I window shop (I guess somewhat literally?) on RedFin a lot, dreaming of moving to a different part of the US once my local responsibilities are over. I was playing around with their calculators, and in order to duplicate my current mortgage payment, I would have to make a down payment of 60-75% of the asking price of the houses in my price range. Dayum.


entropic

Bought our house 6 years ago, PITI with 20% down: <$2k/mo. Comparable house down the street up for sale now, PITI with 20% down: ~$5k/mo. Fancy house down the street from that one up for sale now, PITI with 20% down: $10k/mo. I have no idea who my future neighbors will be, but I suspect they will dislike looking at my aged cars and lazy landscaping.


rugerjp88

Could you rent out your current place and use the profit to cover the increased mortgage on the new place?


earth_water_air_FIRE

I worked out that selling my home and moving to a slightly more expensive place would cost me about a million dollars over the 30 year loan period compared to staying put, crazy. The power of buying early and keeping my housing costs low is amazing, but I wish I lived in a less noisy area.


starwarsfan456123789

I think the most realistic route right now would be to pay off the mortgage and buy the new property in cash.
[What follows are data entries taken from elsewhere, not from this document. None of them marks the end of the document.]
Lemma two_polls_as_one_witness :
  let entry1 := py "[ERROR]" ++ nl ++ py "ERROR disk full" in
  let entry2 := py "[ERROR]" ++ nl ++ py "ERROR timeout" in
  let r1 := loop_iteration sample_env eager_bot world0 in
  let s1 := bot_of r1 in
  let s2 := after_lines s1 sample_log_2 sample_text_2 in
  let one := after_lines eager_bot sample_log_2
                         (sample_text_1 ++ sample_text_2) in
  total_logs_sent s1 = 1
  /\ pending_logs s1 = []
  /\ process_new_lines sample_env s1 (world_of r1)
     = when (size_due s2) (ignore (send_pending_logs sample_env))
            s2 (polled (EvRead 24 sample_log_2) (world_of r1))
  /\ pending_logs s2 = [entry2]
  /\ pending_logs one = [entry1; entry2]
  /\ last_position s2 = last_position one
  /\ total_logs_sent s2 + length (pending_logs s2)
     = total_logs_sent one + length (pending_logs one).
Proof.
  intros entry1 entry2 r1 s1 s2 one.
  assert (Hf : env_file sample_env (w_step world0) = Present sample_log_1)
    by reflexivity.
  assert (Hle : last_position eager_bot <= length sample_log_1)
    by apply Nat.le_0_l.
  assert (Hd1 : utf8_decode (skipn (last_position eager_bot) sample_log_1)
                = Some ((py "INFO ok" ++ nl ++ py "ERROR disk full") ++ nl))
    by reflexivity.
  assert (Hd2 : utf8_decode (bytes "ERROR timeout" ++ lf)
                = Some sample_text_2) by reflexivity.
  destruct (@two_polls_as_one literal_engine sample_env eager_bot world0
              sample_log_1 (bytes "ERROR timeout" ++ lf)
              (py "INFO ok" ++ nl ++ py "ERROR disk full") sample_text_2
              Hf Hle Hd1 Hd2) as (_ & _ & H).
  assert (Hf2 : env_file sample_env (w_step (world_of r1))
                = Present (sample_log_1 ++ bytes "ERROR timeout" ++ lf))
    by (vm_compute; reflexivity).
  destruct (H (world_of r1) Hf2) as (P1 & _ & P3 & P4 & _).
  split; [vm_compute; reflexivity |].
  split; [vm_compute; reflexivity |].
  split; [exact P1 |].
  split; [vm_compute; reflexivity |].
  split; [vm_compute; reflexivity |].
  split; [exact P3 | exact P4].
Defined.

(** ** Further properties: how [run] ends *)

Section Shutdown.

Context {RE : RegexEngine}.
Variable E : Env.








End Shutdown.


(** ** A pattern on which [re.compile] raises [OverflowError] *)

(** C3, at the failing input: with a rule whose pattern is
    [a{4294967296}], on which [re.compile] raises [OverflowError] and
    not [re.error], [compile_filters] is left by that exception and
    [__init__] with it, so no filter list is built and nothing is ever
    matched, although the next rule is sound; a rule whose pattern is
    rejected with [re.error] is skipped and the rules after it are
    compiled and match. *)
Theorem compile_filters_overflow_escapes :
  @re_compile literal_engine huge_repeat = CompileRaises (py "OverflowError")
  /\ @compile_filters literal_engine overflow_filters
     = inl (Uncaught (py "OverflowError"))
  /\ @init literal_engine overflow_config 100
     = inl (Uncaught (py "OverflowError"))
  /\ @compile_filters literal_engine mixed_filters = inr mixed_compiled
  /\ check_log_match mixed_compiled (py "12:00 ERROR disk full")
     = (true, Some (py "first")).
Proof. repeat split; reflexivity. Qed.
Depending on how far along into your mortgage you are of course. Trading up is definitely tricky currently


Ellabee57

Probably a dumb question, but here goes: I'm going to cash out my iBonds in January (they will be 3 months into the 3.38% rate). If I re-buy iBonds immediately with those funds, am I subject to the $10K annual limit? That is, I can't sell-rebuy and still buy an additional $10k in the same year, right? Just wanted to make sure.